- Activity: Below are the records; give again exactly the line with "ipv6_text [8193; 3512;", the line with "Proof. split; vm_compute; reflexivity. Qed.", and each line that lies between them, and nothing besides.

- Extracted data:
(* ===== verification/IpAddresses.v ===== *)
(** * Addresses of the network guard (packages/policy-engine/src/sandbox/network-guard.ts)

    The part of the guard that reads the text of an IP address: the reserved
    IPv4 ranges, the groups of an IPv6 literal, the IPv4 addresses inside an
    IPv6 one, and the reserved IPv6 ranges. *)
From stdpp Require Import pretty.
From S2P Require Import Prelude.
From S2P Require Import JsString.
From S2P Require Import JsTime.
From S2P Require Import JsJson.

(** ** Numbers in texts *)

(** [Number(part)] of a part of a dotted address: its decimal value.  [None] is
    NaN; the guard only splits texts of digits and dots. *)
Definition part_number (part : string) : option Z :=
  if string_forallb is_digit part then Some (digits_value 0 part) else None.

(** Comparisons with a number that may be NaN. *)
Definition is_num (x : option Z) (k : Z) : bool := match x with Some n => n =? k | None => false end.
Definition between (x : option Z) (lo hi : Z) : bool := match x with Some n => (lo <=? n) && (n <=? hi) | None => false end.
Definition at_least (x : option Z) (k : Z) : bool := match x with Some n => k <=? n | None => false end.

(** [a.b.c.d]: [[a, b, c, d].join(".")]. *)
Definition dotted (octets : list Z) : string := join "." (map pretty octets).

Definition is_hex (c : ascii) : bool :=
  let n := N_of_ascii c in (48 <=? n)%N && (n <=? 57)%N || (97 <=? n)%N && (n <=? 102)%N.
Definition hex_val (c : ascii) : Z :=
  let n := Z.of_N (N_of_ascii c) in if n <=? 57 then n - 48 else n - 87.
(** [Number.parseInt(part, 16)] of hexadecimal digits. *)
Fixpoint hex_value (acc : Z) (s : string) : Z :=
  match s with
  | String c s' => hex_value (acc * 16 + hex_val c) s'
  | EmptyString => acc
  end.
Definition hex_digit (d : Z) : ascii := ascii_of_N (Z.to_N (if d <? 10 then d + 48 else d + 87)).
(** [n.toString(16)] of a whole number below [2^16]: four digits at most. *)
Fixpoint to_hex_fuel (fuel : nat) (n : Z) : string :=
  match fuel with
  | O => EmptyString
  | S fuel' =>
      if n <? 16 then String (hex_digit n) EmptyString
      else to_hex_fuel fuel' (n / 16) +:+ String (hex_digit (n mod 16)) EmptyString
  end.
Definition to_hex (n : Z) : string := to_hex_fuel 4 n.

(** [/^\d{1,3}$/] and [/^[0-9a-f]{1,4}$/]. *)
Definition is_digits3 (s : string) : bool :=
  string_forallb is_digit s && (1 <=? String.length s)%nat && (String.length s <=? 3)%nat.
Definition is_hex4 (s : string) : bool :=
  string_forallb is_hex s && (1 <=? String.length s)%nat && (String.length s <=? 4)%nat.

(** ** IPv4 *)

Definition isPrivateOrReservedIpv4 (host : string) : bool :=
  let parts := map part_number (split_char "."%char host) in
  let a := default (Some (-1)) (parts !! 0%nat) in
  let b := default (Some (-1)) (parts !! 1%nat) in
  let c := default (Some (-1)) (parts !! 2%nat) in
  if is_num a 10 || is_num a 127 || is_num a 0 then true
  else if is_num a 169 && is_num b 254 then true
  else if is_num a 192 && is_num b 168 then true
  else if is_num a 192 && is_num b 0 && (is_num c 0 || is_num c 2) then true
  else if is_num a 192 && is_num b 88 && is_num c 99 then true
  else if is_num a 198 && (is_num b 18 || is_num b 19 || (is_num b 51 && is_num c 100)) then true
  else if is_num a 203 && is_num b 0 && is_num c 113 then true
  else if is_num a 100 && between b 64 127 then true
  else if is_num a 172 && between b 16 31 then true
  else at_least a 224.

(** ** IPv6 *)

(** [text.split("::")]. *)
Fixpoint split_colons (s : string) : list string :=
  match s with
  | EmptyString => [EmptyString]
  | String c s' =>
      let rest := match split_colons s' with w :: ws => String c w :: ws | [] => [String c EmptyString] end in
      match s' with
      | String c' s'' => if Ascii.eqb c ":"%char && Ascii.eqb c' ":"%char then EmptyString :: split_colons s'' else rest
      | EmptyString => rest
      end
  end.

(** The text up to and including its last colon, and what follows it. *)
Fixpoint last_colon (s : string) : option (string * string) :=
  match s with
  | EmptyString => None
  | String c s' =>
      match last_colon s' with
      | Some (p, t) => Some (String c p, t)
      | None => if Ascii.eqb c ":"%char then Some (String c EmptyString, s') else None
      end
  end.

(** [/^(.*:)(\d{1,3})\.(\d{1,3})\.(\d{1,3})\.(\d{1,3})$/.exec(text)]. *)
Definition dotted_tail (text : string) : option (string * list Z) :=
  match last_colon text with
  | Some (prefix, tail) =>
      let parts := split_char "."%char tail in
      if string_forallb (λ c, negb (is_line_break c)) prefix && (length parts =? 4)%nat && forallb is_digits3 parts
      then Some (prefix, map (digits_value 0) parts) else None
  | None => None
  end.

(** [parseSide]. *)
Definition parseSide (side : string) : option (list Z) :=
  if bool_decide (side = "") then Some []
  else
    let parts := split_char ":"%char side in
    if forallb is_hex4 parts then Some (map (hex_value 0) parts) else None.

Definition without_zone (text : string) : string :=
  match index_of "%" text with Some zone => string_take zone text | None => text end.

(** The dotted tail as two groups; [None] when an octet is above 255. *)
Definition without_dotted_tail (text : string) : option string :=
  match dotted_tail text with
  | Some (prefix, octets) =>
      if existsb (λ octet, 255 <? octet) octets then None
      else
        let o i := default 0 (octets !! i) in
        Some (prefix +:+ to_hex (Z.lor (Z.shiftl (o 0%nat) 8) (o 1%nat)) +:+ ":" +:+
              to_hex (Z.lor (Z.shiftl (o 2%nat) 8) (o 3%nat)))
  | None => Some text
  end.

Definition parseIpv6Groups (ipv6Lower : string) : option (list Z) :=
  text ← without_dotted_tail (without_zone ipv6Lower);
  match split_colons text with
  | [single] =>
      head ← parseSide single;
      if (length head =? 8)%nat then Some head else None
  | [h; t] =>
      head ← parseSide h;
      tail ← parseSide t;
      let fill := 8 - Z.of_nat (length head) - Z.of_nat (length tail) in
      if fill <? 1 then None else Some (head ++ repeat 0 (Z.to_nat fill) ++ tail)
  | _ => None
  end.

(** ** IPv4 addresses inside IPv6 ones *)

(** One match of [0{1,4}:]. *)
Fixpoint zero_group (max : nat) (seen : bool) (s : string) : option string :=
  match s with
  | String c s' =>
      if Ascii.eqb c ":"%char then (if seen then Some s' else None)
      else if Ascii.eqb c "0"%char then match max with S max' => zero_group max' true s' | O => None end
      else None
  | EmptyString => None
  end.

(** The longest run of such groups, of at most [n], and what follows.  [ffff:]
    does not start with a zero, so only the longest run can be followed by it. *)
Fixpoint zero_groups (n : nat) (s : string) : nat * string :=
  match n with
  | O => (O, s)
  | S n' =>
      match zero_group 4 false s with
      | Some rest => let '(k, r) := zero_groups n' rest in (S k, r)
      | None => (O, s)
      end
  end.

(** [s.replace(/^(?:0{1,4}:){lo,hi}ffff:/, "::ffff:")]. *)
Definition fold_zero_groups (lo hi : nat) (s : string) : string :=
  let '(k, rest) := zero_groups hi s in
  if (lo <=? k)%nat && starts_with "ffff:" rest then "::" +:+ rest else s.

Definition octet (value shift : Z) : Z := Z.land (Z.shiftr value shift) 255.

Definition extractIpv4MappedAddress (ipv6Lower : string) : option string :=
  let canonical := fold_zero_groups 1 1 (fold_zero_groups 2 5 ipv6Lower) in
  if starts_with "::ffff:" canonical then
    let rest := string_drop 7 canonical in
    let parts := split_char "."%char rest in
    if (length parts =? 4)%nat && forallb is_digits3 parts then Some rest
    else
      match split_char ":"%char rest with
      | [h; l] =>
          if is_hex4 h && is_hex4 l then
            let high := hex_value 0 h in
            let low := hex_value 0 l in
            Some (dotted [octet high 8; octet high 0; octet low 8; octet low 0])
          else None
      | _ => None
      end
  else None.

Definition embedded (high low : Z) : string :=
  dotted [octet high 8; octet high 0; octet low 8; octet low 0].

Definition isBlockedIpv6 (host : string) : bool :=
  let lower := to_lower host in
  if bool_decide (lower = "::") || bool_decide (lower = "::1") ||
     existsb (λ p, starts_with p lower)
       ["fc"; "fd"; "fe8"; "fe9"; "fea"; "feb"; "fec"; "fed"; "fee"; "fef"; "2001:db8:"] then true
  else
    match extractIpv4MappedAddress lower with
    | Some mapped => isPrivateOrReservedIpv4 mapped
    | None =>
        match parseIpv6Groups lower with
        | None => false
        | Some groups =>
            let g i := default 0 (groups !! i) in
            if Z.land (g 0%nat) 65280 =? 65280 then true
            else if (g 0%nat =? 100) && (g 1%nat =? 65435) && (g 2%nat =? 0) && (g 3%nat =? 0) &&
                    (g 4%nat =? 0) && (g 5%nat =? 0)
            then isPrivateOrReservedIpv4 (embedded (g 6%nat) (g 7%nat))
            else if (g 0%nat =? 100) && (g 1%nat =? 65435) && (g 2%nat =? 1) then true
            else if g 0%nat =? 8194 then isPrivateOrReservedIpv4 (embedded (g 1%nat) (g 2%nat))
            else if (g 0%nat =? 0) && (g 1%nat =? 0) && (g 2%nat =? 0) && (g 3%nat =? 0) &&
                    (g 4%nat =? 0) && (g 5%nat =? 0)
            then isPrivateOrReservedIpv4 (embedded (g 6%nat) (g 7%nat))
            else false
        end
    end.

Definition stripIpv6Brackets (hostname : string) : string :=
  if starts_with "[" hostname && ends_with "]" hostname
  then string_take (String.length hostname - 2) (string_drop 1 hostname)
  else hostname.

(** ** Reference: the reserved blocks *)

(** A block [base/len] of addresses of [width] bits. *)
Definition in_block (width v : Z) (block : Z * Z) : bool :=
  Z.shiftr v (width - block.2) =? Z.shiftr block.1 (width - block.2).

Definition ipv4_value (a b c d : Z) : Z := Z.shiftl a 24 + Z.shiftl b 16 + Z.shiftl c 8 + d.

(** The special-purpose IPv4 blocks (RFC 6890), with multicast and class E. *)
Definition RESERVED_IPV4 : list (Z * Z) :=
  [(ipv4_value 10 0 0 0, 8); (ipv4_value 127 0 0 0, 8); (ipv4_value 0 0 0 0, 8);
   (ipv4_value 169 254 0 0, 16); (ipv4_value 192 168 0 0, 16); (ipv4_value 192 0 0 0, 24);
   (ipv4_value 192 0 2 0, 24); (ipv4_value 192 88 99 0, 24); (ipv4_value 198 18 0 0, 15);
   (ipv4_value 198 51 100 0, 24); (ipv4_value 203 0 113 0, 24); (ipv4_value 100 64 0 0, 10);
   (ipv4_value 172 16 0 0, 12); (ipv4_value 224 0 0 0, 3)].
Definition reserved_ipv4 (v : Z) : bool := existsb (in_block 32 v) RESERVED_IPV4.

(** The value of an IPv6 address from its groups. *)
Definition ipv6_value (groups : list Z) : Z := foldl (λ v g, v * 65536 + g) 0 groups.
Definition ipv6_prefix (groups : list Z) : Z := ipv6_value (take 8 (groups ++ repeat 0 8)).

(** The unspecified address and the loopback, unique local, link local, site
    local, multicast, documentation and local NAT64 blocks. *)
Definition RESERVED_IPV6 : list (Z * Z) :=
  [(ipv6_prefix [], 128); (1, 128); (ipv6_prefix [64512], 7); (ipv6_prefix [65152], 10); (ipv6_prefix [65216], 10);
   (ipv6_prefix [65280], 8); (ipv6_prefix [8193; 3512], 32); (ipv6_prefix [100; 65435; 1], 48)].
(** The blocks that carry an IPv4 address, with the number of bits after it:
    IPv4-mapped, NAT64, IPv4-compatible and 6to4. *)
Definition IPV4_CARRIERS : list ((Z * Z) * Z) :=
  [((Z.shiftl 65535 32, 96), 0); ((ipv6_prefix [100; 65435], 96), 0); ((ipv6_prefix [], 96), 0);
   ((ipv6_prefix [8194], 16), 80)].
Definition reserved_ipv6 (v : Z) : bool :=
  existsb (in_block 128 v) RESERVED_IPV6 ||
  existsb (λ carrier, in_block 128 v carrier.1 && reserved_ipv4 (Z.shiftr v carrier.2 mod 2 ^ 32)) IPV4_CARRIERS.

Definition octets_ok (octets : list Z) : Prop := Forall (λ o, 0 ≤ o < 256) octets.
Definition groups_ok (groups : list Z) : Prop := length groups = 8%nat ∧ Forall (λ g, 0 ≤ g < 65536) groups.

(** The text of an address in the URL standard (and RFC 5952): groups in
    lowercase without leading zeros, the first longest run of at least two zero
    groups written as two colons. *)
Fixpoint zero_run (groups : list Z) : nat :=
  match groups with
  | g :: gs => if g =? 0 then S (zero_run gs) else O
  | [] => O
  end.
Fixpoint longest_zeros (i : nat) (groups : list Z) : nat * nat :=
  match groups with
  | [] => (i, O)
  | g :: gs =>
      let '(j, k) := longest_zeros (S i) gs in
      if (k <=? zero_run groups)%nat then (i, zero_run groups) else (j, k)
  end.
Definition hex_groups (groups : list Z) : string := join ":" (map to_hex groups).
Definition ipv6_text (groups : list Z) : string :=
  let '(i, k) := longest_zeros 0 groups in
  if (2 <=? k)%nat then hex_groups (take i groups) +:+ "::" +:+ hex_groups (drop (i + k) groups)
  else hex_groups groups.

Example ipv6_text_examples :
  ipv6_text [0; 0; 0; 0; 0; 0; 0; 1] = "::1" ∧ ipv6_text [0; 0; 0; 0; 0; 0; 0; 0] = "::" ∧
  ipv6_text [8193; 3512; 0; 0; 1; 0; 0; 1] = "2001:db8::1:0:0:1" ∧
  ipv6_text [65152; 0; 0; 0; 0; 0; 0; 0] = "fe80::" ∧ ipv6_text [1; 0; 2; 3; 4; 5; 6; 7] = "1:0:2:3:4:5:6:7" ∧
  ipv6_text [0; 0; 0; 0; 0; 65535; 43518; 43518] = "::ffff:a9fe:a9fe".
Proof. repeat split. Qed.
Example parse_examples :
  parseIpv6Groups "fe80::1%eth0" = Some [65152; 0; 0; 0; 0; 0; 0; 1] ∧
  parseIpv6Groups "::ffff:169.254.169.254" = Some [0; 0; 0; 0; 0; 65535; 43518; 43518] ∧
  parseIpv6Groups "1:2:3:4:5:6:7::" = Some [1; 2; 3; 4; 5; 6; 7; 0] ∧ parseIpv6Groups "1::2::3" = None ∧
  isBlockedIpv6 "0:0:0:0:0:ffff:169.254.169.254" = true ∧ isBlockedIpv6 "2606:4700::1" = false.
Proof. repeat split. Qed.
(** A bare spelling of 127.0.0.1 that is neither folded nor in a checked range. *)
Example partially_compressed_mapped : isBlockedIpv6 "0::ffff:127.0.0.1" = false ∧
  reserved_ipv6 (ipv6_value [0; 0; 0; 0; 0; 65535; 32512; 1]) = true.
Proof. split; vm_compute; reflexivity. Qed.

...

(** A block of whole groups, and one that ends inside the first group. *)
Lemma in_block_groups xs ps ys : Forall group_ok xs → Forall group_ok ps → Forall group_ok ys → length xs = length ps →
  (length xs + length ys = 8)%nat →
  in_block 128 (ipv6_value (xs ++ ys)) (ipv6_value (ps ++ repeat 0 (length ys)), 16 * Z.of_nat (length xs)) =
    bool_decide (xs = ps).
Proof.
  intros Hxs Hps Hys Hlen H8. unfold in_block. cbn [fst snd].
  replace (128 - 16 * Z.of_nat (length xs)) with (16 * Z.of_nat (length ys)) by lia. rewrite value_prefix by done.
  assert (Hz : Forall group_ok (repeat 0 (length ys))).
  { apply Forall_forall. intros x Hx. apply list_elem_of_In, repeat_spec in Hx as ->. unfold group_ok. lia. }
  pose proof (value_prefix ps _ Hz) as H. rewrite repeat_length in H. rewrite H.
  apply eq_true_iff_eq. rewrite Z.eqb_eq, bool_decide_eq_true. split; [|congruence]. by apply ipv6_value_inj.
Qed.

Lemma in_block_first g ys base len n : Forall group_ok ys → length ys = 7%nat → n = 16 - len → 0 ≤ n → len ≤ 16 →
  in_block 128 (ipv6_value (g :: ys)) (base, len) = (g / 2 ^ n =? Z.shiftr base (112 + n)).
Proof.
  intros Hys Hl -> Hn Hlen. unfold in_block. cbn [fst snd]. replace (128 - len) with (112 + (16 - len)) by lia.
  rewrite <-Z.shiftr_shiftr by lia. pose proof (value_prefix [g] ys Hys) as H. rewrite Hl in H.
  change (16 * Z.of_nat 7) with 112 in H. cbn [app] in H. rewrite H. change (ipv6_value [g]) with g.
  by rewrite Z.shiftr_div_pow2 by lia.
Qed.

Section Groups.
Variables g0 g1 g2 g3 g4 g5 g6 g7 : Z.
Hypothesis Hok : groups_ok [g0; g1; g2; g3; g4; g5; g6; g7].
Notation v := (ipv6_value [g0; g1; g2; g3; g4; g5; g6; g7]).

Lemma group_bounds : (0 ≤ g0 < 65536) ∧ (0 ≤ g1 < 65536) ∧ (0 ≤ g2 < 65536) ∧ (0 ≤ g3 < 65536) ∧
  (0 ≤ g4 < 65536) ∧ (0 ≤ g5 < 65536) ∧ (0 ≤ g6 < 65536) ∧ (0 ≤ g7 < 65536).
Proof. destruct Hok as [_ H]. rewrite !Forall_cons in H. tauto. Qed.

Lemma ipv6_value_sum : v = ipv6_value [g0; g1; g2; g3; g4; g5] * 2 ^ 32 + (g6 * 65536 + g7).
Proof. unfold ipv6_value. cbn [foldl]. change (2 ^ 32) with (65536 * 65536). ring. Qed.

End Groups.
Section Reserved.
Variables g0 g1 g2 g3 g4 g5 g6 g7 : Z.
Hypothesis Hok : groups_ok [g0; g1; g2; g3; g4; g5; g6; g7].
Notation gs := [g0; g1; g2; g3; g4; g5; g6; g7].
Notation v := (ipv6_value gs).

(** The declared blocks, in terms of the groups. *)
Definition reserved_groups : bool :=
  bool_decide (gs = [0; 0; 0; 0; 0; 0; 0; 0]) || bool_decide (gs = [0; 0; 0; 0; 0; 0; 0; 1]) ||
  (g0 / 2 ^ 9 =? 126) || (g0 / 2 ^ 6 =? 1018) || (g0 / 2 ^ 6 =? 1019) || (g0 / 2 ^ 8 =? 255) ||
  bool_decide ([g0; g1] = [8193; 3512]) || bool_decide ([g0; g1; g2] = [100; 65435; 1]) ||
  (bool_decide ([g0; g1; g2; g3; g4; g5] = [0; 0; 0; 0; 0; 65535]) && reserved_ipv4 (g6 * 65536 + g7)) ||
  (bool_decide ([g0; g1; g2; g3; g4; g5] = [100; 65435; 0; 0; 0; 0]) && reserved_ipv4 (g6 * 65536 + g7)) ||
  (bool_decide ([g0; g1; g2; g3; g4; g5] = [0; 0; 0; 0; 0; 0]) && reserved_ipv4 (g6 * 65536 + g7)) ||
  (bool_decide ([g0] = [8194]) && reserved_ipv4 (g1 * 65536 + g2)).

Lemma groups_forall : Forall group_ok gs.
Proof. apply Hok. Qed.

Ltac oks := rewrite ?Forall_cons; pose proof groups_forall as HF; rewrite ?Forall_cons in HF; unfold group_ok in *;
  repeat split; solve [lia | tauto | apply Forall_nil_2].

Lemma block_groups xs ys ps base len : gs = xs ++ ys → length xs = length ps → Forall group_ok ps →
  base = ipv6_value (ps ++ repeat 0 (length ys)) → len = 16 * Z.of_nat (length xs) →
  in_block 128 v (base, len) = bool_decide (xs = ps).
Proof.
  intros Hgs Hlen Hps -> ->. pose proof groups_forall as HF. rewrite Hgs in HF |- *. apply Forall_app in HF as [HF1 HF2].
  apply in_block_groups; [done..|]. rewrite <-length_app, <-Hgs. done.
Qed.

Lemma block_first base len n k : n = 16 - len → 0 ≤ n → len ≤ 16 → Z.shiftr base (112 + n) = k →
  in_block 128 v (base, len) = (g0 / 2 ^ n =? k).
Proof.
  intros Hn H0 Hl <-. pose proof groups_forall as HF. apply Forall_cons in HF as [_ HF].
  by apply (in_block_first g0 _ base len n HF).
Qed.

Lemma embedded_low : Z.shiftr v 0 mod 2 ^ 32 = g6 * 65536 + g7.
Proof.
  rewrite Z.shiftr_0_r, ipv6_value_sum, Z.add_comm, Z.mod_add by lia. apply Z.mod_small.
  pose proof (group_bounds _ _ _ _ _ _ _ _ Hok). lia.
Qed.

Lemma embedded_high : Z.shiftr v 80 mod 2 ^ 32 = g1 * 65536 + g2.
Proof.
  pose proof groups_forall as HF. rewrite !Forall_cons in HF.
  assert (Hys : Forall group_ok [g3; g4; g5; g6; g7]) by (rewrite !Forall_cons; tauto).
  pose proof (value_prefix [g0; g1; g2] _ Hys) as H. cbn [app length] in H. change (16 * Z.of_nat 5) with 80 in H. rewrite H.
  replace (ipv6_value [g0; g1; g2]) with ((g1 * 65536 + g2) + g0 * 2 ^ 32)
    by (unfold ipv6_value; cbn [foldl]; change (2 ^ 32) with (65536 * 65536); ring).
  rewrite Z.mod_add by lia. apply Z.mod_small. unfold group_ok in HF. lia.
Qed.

- Response:
  ipv6_text [8193; 3512; 0; 0; 1; 0; 0; 1] = "2001:db8::1:0:0:1" ∧
  ipv6_text [65152; 0; 0; 0; 0; 0; 0; 0] = "fe80::" ∧ ipv6_text [1; 0; 2; 3; 4; 5; 6; 7] = "1:0:2:3:4:5:6:7" ∧
  ipv6_text [0; 0; 0; 0; 0; 65535; 43518; 43518] = "::ffff:a9fe:a9fe".
Proof. repeat split. Qed.
Example parse_examples :
  parseIpv6Groups "fe80::1%eth0" = Some [65152; 0; 0; 0; 0; 0; 0; 1] ∧
  parseIpv6Groups "::ffff:169.254.169.254" = Some [0; 0; 0; 0; 0; 65535; 43518; 43518] ∧
  parseIpv6Groups "1:2:3:4:5:6:7::" = Some [1; 2; 3; 4; 5; 6; 7; 0] ∧ parseIpv6Groups "1::2::3" = None ∧
  isBlockedIpv6 "0:0:0:0:0:ffff:169.254.169.254" = true ∧ isBlockedIpv6 "2606:4700::1" = false.
Proof. repeat split. Qed.
(** A bare spelling of 127.0.0.1 that is neither folded nor in a checked range. *)
Example partially_compressed_mapped : isBlockedIpv6 "0::ffff:127.0.0.1" = false ∧
  reserved_ipv6 (ipv6_value [0; 0; 0; 0; 0; 65535; 32512; 1]) = true.
Proof. split; vm_compute; reflexivity. Qed.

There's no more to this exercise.